*Requirement*.
Quote exactly, and only, the lines of the material below from the line with "split_and!." through the line with "(** ** An example: entities".

*Available data*.
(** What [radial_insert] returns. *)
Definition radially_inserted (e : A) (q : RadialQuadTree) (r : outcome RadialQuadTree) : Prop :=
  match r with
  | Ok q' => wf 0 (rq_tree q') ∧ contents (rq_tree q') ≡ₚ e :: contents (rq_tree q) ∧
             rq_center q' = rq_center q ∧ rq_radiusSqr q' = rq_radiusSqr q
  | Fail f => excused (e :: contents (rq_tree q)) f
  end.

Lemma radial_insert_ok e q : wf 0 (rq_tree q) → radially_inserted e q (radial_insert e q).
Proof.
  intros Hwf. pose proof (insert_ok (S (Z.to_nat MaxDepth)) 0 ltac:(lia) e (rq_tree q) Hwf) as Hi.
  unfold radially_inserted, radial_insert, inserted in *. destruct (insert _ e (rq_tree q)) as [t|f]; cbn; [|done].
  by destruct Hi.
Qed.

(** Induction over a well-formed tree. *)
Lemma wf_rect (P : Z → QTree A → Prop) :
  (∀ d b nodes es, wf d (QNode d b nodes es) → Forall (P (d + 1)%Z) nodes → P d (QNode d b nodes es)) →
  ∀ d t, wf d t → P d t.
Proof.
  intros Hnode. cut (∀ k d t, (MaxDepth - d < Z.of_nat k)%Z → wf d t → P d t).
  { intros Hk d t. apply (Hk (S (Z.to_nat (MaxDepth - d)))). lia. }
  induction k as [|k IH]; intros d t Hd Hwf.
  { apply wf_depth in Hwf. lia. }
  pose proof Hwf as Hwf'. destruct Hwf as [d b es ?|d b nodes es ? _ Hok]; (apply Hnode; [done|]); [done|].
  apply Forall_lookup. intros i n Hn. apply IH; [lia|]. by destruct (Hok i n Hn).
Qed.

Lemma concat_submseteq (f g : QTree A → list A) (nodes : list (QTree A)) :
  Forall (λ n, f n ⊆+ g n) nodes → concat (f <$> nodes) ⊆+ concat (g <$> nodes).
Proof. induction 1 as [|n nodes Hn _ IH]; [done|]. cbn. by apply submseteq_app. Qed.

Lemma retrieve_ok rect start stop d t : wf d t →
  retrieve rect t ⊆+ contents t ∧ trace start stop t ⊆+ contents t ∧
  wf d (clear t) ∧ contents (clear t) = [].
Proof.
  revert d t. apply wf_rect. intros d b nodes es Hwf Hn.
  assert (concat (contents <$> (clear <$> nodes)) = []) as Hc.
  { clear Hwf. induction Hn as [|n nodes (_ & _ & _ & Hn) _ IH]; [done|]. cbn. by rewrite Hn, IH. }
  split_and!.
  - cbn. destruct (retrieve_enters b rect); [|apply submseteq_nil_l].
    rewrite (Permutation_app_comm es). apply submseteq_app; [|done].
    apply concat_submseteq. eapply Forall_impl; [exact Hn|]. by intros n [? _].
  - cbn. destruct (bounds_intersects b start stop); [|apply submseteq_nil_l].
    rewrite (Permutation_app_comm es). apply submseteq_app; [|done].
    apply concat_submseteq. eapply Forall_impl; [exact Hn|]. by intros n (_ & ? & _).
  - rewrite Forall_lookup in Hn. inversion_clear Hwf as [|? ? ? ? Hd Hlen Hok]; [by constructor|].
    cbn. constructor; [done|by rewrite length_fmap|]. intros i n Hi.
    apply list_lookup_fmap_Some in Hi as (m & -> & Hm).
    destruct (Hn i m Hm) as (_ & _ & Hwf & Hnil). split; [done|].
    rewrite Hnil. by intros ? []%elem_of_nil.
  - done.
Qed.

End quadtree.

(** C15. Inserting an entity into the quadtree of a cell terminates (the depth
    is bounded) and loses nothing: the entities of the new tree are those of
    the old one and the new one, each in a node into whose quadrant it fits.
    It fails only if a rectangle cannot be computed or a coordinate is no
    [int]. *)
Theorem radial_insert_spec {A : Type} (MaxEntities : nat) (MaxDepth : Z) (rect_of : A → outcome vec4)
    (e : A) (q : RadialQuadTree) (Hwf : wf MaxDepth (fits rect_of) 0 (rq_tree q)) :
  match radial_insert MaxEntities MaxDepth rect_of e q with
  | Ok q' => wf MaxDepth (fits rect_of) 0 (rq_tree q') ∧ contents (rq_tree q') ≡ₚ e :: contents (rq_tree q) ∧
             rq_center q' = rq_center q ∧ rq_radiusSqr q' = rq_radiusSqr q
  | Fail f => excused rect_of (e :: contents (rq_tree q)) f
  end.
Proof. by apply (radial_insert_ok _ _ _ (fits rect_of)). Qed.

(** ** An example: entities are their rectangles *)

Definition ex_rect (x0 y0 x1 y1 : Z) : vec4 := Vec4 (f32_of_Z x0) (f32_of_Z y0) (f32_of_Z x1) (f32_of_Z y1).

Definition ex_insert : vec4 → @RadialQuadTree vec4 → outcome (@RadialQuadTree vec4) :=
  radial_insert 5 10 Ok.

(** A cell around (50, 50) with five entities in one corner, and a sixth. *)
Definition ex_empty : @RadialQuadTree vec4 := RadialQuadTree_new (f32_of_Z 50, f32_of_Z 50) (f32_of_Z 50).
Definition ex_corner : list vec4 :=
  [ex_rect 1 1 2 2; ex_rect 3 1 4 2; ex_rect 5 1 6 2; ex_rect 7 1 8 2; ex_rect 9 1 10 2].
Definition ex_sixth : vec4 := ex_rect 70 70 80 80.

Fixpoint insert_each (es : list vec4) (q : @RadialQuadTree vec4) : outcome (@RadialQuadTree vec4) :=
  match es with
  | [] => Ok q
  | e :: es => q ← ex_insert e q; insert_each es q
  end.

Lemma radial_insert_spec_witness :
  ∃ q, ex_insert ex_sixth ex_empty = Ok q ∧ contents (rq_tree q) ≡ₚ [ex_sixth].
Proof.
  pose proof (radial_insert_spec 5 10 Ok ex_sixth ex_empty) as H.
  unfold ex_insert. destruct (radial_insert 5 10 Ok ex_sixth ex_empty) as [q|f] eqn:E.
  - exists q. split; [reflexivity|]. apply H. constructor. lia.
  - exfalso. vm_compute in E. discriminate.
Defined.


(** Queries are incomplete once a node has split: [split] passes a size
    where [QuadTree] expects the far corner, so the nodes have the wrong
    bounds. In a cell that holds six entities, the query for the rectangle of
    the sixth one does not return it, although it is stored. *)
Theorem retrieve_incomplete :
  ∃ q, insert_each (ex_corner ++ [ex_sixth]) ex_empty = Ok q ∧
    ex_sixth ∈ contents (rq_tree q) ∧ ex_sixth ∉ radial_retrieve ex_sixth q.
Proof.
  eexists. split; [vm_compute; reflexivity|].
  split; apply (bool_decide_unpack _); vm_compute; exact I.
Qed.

*Answer*.
  split_and!.
  - cbn. destruct (retrieve_enters b rect); [|apply submseteq_nil_l].
    rewrite (Permutation_app_comm es). apply submseteq_app; [|done].
    apply concat_submseteq. eapply Forall_impl; [exact Hn|]. by intros n [? _].
  - cbn. destruct (bounds_intersects b start stop); [|apply submseteq_nil_l].
    rewrite (Permutation_app_comm es). apply submseteq_app; [|done].
    apply concat_submseteq. eapply Forall_impl; [exact Hn|]. by intros n (_ & ? & _).
  - rewrite Forall_lookup in Hn. inversion_clear Hwf as [|? ? ? ? Hd Hlen Hok]; [by constructor|].
    cbn. constructor; [done|by rewrite length_fmap|]. intros i n Hi.
    apply list_lookup_fmap_Some in Hi as (m & -> & Hm).
    destruct (Hn i m Hm) as (_ & _ & Hwf & Hnil). split; [done|].
    rewrite Hnil. by intros ? []%elem_of_nil.
  - done.
Qed.

End quadtree.

(** C15. Inserting an entity into the quadtree of a cell terminates (the depth
    is bounded) and loses nothing: the entities of the new tree are those of
    the old one and the new one, each in a node into whose quadrant it fits.
    It fails only if a rectangle cannot be computed or a coordinate is no
    [int]. *)
Theorem radial_insert_spec {A : Type} (MaxEntities : nat) (MaxDepth : Z) (rect_of : A → outcome vec4)
    (e : A) (q : RadialQuadTree) (Hwf : wf MaxDepth (fits rect_of) 0 (rq_tree q)) :
  match radial_insert MaxEntities MaxDepth rect_of e q with
  | Ok q' => wf MaxDepth (fits rect_of) 0 (rq_tree q') ∧ contents (rq_tree q') ≡ₚ e :: contents (rq_tree q) ∧
             rq_center q' = rq_center q ∧ rq_radiusSqr q' = rq_radiusSqr q
  | Fail f => excused rect_of (e :: contents (rq_tree q)) f
  end.
Proof. by apply (radial_insert_ok _ _ _ (fits rect_of)). Qed.

(** ** An example: entities are their rectangles *)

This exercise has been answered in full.